About this exercise: Write out every line exactly, from the first line of the records below through the line that contains "overall confidence is".

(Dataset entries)

(** C6, as the code has it.  No exception escapes [enrichTransaction] for
    any input: it always returns an enrichment result.  If the classifier
    throws in this enrichment, that is, on the transaction that the
    preprocessor returns for this input, whatever it does on others, the
    category of that result comes from the rules (its confidence has the
    source "rules"), and the overall confidence is never "ml": its source
    is "rules" exactly when the merchant came from the rules as well, and
    "hybrid" exactly when the merchant came from the learned path. *)
Theorem enrichTransaction_survives_classifier_failure :
  forall (config : ML.MLServiceConfig) (services : ML.Services)
         (description : string) (amount : Q) (type_ : Helpers.TxType),
    (exists e,
       ML.enrichTransaction config services description amount type_ = Ok e) /\
    ((forall p,
        ML.preprocess services description amount type_ = Ok p ->
        exists m, ML.classify services p = Throw m) ->
     exists e,
       ML.enrichTransaction config services description amount type_ = Ok e /\
       ML.source_ (ML.cp_confidence (ML.e_category e)) = ML.rules /\
       ML.source_ (ML.e_confidence e) <> ML.ml /\
       (ML.source_ (ML.e_confidence e) = ML.rules <->
        ML.source_ (ML.mp_confidence (ML.e_merchant e)) = ML.rules) /\
       (ML.source_ (ML.e_confidence e) = ML.hybrid <->
        ML.source_ (ML.mp_confidence (ML.e_merchant e)) = ML.ml)).
Proof.
  intros config services description amount type_.
  unfold ML.enrichTransaction, ML.enrichBody.
  destruct (negb (ML.isReady services)).
  - cbn [tryCatch]. split; [eexists; reflexivity|].
    intros _. eexists. split; [reflexivity|].
    cbn [ML.fallbackToRules ML.e_category ML.e_confidence ML.e_merchant].
    rewrite fallbackClassification_source, fallbackMerchantExtraction_source.
    cbn. intuition (try discriminate; congruence).
  - destruct (ML.preprocess services description amount type_)
      as [preprocessed|m]; cbn [bind tryCatch].
    + split; [eexists; reflexivity|].
      intros Hthrow. specialize (Hthrow preprocessed eq_refl).
      eexists. split; [reflexivity|].
      cbn [ML.e_category ML.e_confidence ML.e_merchant].
      split; [apply classifier_failure_source, Hthrow|].
      apply overall_source_with_rules_category.
      * apply classifier_failure_source, Hthrow.
      * apply merchant_source.
    + split; [eexists; reflexivity|].
      intros _. eexists. split; [reflexivity|].
      cbn [ML.fallbackToRules ML.e_category ML.e_confidence ML.e_merchant].
      rewrite fallbackClassification_source, fallbackMerchantExtraction_source.
      cbn. intuition (try discriminate; congruence).
Qed.

(** A pipeline whose classifier always throws; its merchant extractor is
    the extractor of the repository, with a language-processing path that
    finds no entity. *)
Definition servicesWithFailingClassifier : ML.Services :=
  {| ML.preprocessorReady := true;
     ML.preprocess := fun description amount type_ =>
       Ok {| ML.originalDescription := description;
             ML.cleanedDescription := JS.toLowerCase description;
             ML.tokens := [];
             ML.features := [];
             ML.pp_amount := amount;
             ML.pp_type := type_ |};
     ML.classifierReady := true;
     ML.classify := fun _ => Throw "classifier failure";
     ML.merchantExtractorReady := true;
     ML.extractMerchantML :=
       ML.extractMerchantEnhanced
         (fun _ _ => Ok (ML.unknownMerchant (2 # 10) ML.byMl)) |}.

(** A pipeline whose classifier throws on the Netflix payment only and
    answers "Shopping" with confidence 0.9 on every other transaction. *)
Definition servicesFailingOnNetflix : ML.Services :=
  {| ML.preprocessorReady := true;
     ML.preprocess := ML.preprocess servicesWithFailingClassifier;
     ML.classifierReady := true;
     ML.classify := fun p =>
       if String.eqb (ML.cleanedDescription p) "upi/netflix/123"
       then Throw "classifier failure"
       else Ok {| ML.cr_category := "Shopping";
                  ML.cr_subcategory := None;
                  ML.cr_confidence := 9 # 10;
                  ML.cr_alternatives := None |};
     ML.merchantExtractorReady := true;
     ML.extractMerchantML :=
       ML.extractMerchantML servicesWithFailingClassifier |}.

(** Witness for C6: the Netflix payment through that pipeline. *)
Lemma enrichTransaction_classifier_failure_witness :
  exists e,
    ML.enrichTransaction ML.DEFAULT_ML_CONFIG servicesFailingOnNetflix
                         "UPI/NETFLIX/123" 199 Helpers.debit = Ok e /\
    ML.source_ (ML.cp_confidence (ML.e_category e)) = ML.rules /\
    ML.source_ (ML.e_confidence e) <> ML.ml /\
    (ML.source_ (ML.e_confidence e) = ML.rules <->
     ML.source_ (ML.mp_confidence (ML.e_merchant e)) = ML.rules) /\
    (ML.source_ (ML.e_confidence e) = ML.hybrid <->
     ML.source_ (ML.mp_confidence (ML.e_merchant e)) = ML.ml).
Proof.
  apply (enrichTransaction_survives_classifier_failure
           ML.DEFAULT_ML_CONFIG servicesFailingOnNetflix
           "UPI/NETFLIX/123" 199 Helpers.debit).
  intros p Hp. injection Hp as <-.
  exists "classifier failure". reflexivity.
Defined.

(** Counterexample to C6 as stated: the classifier throws, the extractor
    recognises the merchant with confidence 0.95, and the overall confidence
    has the source "hybrid", not "rules". *)
Lemma enrichTransaction_hybrid_when_classifier_throws :
  (forall p, ML.classify servicesWithFailingClassifier p
             = Throw "classifier failure") /\
  exists e,
    ML.enrichTransaction ML.DEFAULT_ML_CONFIG servicesWithFailingClassifier
                         "UPI/NETFLIX/123" 199 Helpers.debit = Ok e /\
    ML.mp_merchant (ML.e_merchant e) = "NETFLIX" /\
    (ML.score (ML.mp_confidence (ML.e_merchant e)) == 95 # 100)%Q /\
    ML.source_ (ML.mp_confidence (ML.e_merchant e)) = ML.ml /\
    ML.source_ (ML.cp_confidence (ML.e_category e)) = ML.rules /\
    ML.source_ (ML.e_confidence e) = ML.hybrid /\
    ML.source_ (ML.e_confidence e) <> ML.rules.
Proof.
  split; [reflexivity|].
  eexists. split; [vm_compute; reflexivity|].
  split; [reflexivity|]. split; [reflexivity|]. split; [reflexivity|].
  split; [reflexivity|]. split; [reflexivity | discriminate].
Qed.

(** ** The row reconstructor *)

(** Lists whose neighbours are related. *)
Inductive Chain {A : Type} (R : A -> A -> Prop) : list A -> Prop :=
| Chain_nil : Chain R []
| Chain_one (a : A) : Chain R [a]
| Chain_cons (a b : A) (l : list A) :
    R a b -> Chain R (b :: l) -> Chain R (a :: b :: l).

Section ChainFacts.

Context {A : Type}.
Variable R : A -> A -> Prop.

Lemma Chain_tail (a : A) (l : list A) : Chain R (a :: l) -> Chain R l.
Proof.
  intros H. inversion H; subst; [constructor | assumption].
Qed.

Lemma Chain_app_r (l1 l2 : list A) : Chain R (l1 ++ l2) -> Chain R l2.
Proof.
  induction l1 as [|a l1 IH]; simpl; intros H.
  - exact H.
  - apply IH. eapply Chain_tail, H.
Qed.

Lemma Chain_middle (l1 : list A) (a b : A) (l2 : list A) :
  Chain R (l1 ++ a :: b :: l2) -> R a b.
Proof.
  intros H. apply Chain_app_r in H. inversion H; subst. assumption.
Qed.

(** Adding an element behind the last one. *)
Lemma Chain_snoc (l : list A) (a b : A) :
  Chain R (l ++ [a]) -> R a b -> Chain R ((l ++ [a]) ++ [b]).
Proof.
  induction l as [|c l IH]; simpl; intros H Hab.
  - constructor; [assumption | constructor].
  - destruct l as [|d l]; simpl in *.
    + inversion H; subst. constructor; [assumption|].
      constructor; [assumption | constructor].
    + inversion H; subst. constructor; [assumption|]. apply IH; assumption.
Qed.

(** Replacing the last element by one that its neighbour accepts too. *)
Lemma Chain_replace_last (l : list A) (c c' : A) :
  Chain R (l ++ [c]) -> (forall r, R r c -> R r c') -> Chain R (l ++ [c']).
Proof.
  induction l as [|a l IH]; simpl; intros H Hc.
  - constructor.
  - destruct l as [|b l]; simpl in *.
    + inversion H; subst. constructor; [auto | constructor].
    + inversion H; subst. constructor; [assumption|]. apply IH; assumption.
Qed.

Lemma Chain_impl (R' : A -> A -> Prop) (l : list A) :
  (forall a b, R a b -> R' a b) -> Chain R l -> Chain R' l.
Proof.
  intros Himp. induction 1; constructor; auto.
Qed.

End ChainFacts.

Arguments Chain_tail {A R a l}.
Arguments Chain_app_r {A R} l1 {l2}.
Arguments Chain_middle {A R} l1 {a b l2}.
Arguments Chain_snoc {A R l a b}.
Arguments Chain_replace_last {A R l c} c'.
Arguments Chain_impl {A R R' l}.

Section Rows.

Import Icici.
Local Open Scope Z_scope.

(** The rounded height that the sweep compares. *)
Definition rounded (i : TextItem) : Z := round (y i).

(** Neighbours that the sweep keeps in one row. *)
Definition near (a b : TextItem) : Prop :=
  Z.abs (rounded b - rounded a) <= Y_TOLERANCE.

(** Neighbours between which the sweep starts a new row. *)
Definition far (a b : TextItem) : Prop :=
  Y_TOLERANCE < Z.abs (rounded b - rounded a).

(** [P] holds between the last item of a row and the first of the next. *)
Definition rowBreak (P : TextItem -> TextItem -> Prop) (r1 r2 : Row) : Prop :=
  exists p a b q, r1 = p ++ [a] /\ r2 = b :: q /\ P a b.

(** The order that the comparator asks of two neighbours. *)
Definition inOrder (a b : TextItem) : Prop := (compareItems a b <= 0)%Q.

(** *** The sort *)

Lemma insertItem_Permutation (a : TextItem) (l : list TextItem) :
  Permutation (insertItem a l) (a :: l).
Proof.
  induction l as [|b l IH]; simpl.
  - apply Permutation_refl.
  - destruct (Qle_bool (compareItems a b) 0).
    + apply Permutation_refl.
    + eapply Permutation_trans; [apply perm_skip, IH | apply perm_swap].
Qed.

Lemma sortItems_Permutation (items : list TextItem) :
  Permutation (sortItems items) items.
Proof.
  induction items as [|a items IH]; simpl.
  - constructor.
  - eapply Permutation_trans; [apply insertItem_Permutation|].
    apply perm_skip, IH.
Qed.

Lemma Qabs_swap (p q : Q) : (Qabs (p - q) == Qabs (q - p))%Q.
Proof.
  rewrite <- (Qabs_opp (p - q)). apply Qabs_wd. ring.
Qed.
Lemma dict_of_pairs_acc (d acc : pydict) :
  NoDup (acc.*1 ++ d.*1) →
  fold_left (fun a kv => dict_set kv.1 kv.2 a) d acc = acc ++ d.
Proof.
  revert acc. induction d as [|[k v] d IH]; intros acc Hnd; [by rewrite app_nil_r|].
  simpl. rewrite fmap_cons in Hnd. simpl in Hnd.
  apply NoDup_app in Hnd as (Ha & Hdisj & Hd). apply NoDup_cons in Hd as (Hk & Hd).
  rewrite dict_set_fresh by (intros Hin; apply (Hdisj k Hin); set_solver).
  rewrite IH; [by rewrite <- app_assoc|].
  rewrite fmap_app. simpl. rewrite <- app_assoc. simpl.
  apply NoDup_app. split; [exact Ha|]. split.
  - intros x Hx. by apply Hdisj.
  - by apply NoDup_cons.
Qed.

Lemma dict_of_pairs_id (d : pydict) : NoDup d.*1 → Json.dict_of_pairs d = d.
Proof. intros H. unfold Json.dict_of_pairs. by rewrite dict_of_pairs_acc. Qed.

(** The decoder reads back the text of a well-formed value, whatever
    delimiter follows it. *)
Lemma parse_value_print (v : json) : decodes v.
Proof.
  induction v as [| b | n | s | l IH | d IH] using json_nested_ind;
    intros Hwf f rest Hf Hd;
    (destruct f as [|f]; [pose proof (jfuel_pos ltac:(eassumption || exact JNull)); simpl in Hf; lia|]).
  - reflexivity.
  - by destruct b.
  - by apply parse_value_int.
  - apply parse_value_str.
  - rewrite dumps_list, append_cons, append_assoc, append_cons, append_nil_l.
    rewrite jfuel_list in Hf. apply wf_json_list in Hwf.
    destruct l as [|x l]; [reflexivity|].
    rewrite parse_value_open_list by (by apply items_head).
    rewrite (parse_items_print (x :: l)); [reflexivity | done | exact IH | exact Hwf | lia].
  - rewrite dumps_dict, append_cons, append_assoc, append_cons, append_nil_l.
    rewrite jfuel_dict in Hf. apply wf_json_dict in Hwf as (Hnd & Hwf).
    destruct d as [|kv d]; [reflexivity|].
    rewrite parse_value_open_dict by (by apply members_head).
    rewrite (parse_members_print (kv :: d)); [| done | exact IH | exact Hwf | lia].
    by rewrite dict_of_pairs_id.
Qed.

Solution to the exercise:
(** C6, as the code has it.  No exception escapes [enrichTransaction] for
    any input: it always returns an enrichment result.  If the classifier
    throws in this enrichment, that is, on the transaction that the
    preprocessor returns for this input, whatever it does on others, the
    category of that result comes from the rules (its confidence has the
    source "rules"), and the overall confidence is never "ml": its source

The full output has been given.